**The problem**
Every line of the records below that holds the word "command" belongs in the answer.

**Supplied material**
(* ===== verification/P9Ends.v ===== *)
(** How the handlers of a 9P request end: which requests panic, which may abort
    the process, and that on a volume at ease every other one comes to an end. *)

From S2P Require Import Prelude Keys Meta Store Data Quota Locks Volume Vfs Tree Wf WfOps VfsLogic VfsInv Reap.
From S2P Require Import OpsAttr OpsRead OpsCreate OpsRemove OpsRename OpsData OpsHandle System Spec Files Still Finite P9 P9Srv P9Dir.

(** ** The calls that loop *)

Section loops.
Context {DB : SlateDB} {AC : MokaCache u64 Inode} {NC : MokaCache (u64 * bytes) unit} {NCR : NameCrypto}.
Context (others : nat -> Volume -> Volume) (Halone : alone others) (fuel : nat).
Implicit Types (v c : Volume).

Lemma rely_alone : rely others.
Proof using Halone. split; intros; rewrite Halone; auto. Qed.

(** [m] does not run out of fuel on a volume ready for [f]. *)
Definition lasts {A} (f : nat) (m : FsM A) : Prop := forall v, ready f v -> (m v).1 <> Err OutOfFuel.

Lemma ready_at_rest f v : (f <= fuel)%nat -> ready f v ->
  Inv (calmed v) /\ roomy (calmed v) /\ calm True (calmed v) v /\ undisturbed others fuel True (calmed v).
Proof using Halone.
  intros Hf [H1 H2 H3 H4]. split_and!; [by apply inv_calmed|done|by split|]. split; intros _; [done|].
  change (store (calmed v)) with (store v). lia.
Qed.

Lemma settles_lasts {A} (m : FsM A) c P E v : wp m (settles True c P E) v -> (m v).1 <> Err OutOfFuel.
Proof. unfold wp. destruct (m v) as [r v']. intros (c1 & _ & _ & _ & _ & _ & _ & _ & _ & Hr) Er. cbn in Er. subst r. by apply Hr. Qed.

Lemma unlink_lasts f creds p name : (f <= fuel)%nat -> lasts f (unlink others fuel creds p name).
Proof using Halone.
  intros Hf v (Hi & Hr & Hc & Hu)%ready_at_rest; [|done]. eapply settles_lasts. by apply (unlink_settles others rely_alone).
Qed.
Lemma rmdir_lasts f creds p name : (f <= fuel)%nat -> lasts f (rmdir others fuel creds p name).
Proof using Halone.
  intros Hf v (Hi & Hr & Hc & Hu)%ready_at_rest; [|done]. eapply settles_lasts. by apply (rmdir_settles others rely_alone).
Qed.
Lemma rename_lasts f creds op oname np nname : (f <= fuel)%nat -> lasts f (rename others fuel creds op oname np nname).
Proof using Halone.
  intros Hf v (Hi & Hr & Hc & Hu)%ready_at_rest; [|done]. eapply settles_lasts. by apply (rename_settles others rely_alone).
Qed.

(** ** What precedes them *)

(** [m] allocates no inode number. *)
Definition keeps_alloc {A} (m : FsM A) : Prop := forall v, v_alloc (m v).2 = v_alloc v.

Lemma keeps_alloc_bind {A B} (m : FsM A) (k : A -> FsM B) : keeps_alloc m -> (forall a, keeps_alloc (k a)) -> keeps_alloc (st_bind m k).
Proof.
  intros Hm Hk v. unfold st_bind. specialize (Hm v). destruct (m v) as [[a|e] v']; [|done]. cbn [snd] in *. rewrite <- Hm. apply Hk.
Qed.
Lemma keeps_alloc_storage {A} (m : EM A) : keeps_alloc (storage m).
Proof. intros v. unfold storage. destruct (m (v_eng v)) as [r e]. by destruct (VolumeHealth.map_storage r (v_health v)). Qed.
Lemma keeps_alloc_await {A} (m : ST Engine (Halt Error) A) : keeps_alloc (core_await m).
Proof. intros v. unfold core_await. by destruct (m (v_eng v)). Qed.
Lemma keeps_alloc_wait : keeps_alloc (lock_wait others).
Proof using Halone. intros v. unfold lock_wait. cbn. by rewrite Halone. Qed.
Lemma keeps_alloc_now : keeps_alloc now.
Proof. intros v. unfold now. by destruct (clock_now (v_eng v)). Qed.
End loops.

* * *

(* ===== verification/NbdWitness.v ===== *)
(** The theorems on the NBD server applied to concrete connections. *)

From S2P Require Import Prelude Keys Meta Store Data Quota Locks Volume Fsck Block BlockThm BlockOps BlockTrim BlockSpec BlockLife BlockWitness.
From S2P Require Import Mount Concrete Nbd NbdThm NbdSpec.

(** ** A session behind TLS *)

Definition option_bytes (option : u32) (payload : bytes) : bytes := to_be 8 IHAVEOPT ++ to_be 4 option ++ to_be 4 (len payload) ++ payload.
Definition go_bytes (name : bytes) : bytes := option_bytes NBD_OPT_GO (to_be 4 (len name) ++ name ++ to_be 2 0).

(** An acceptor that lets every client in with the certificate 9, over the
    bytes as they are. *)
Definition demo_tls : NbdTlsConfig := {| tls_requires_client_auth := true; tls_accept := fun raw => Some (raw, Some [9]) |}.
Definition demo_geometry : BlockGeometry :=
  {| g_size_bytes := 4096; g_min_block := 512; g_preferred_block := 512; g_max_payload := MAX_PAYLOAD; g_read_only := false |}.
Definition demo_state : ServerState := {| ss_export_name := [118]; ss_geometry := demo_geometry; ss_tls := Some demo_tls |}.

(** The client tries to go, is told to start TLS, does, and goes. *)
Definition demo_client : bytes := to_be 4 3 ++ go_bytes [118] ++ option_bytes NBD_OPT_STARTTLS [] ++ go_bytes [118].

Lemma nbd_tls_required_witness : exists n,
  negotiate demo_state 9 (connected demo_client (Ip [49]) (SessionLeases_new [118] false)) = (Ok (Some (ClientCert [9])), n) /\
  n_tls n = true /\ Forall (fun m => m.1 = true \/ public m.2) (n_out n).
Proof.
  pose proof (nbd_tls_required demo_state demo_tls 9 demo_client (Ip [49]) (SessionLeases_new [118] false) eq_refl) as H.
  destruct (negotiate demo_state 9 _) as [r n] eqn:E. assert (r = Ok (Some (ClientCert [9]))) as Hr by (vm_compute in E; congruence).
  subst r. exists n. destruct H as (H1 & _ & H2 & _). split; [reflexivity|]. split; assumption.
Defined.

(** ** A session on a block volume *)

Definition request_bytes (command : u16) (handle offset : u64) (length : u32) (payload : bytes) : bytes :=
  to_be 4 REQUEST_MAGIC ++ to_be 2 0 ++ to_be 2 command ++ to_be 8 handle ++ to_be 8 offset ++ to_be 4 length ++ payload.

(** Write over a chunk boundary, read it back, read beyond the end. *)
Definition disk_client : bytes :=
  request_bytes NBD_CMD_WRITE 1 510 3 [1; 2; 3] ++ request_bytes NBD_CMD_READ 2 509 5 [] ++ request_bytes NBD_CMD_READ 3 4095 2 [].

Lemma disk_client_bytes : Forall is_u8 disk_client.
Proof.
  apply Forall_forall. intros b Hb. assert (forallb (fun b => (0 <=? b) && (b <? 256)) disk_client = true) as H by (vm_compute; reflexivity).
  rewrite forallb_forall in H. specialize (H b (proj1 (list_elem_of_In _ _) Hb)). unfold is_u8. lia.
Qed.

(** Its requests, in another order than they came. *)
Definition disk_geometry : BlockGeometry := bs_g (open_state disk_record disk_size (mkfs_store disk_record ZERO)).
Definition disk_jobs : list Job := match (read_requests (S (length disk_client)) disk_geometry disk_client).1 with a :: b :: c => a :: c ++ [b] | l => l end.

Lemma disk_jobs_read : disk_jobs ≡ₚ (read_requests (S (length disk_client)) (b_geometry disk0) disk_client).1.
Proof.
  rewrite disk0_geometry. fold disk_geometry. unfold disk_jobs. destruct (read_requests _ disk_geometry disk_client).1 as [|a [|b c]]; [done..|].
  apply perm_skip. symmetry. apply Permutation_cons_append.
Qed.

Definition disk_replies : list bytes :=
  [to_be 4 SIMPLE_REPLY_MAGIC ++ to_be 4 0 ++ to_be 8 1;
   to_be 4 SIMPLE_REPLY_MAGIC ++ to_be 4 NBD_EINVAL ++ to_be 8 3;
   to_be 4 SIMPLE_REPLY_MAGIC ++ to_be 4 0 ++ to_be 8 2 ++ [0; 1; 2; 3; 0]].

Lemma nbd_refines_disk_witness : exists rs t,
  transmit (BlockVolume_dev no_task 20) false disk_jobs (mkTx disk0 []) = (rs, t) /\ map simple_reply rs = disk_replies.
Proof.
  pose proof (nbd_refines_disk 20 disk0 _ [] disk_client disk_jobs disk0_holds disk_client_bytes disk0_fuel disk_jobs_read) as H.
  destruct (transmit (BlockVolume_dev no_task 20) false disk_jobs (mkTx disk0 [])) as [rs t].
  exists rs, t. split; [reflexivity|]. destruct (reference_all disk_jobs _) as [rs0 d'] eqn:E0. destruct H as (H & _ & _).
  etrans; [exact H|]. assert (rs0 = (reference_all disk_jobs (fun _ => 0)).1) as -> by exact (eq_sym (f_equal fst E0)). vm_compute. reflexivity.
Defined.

**Solution**
Definition request_bytes (command : u16) (handle offset : u64) (length : u32) (payload : bytes) : bytes :=
  to_be 4 REQUEST_MAGIC ++ to_be 2 0 ++ to_be 2 command ++ to_be 8 handle ++ to_be 8 offset ++ to_be 4 length ++ payload.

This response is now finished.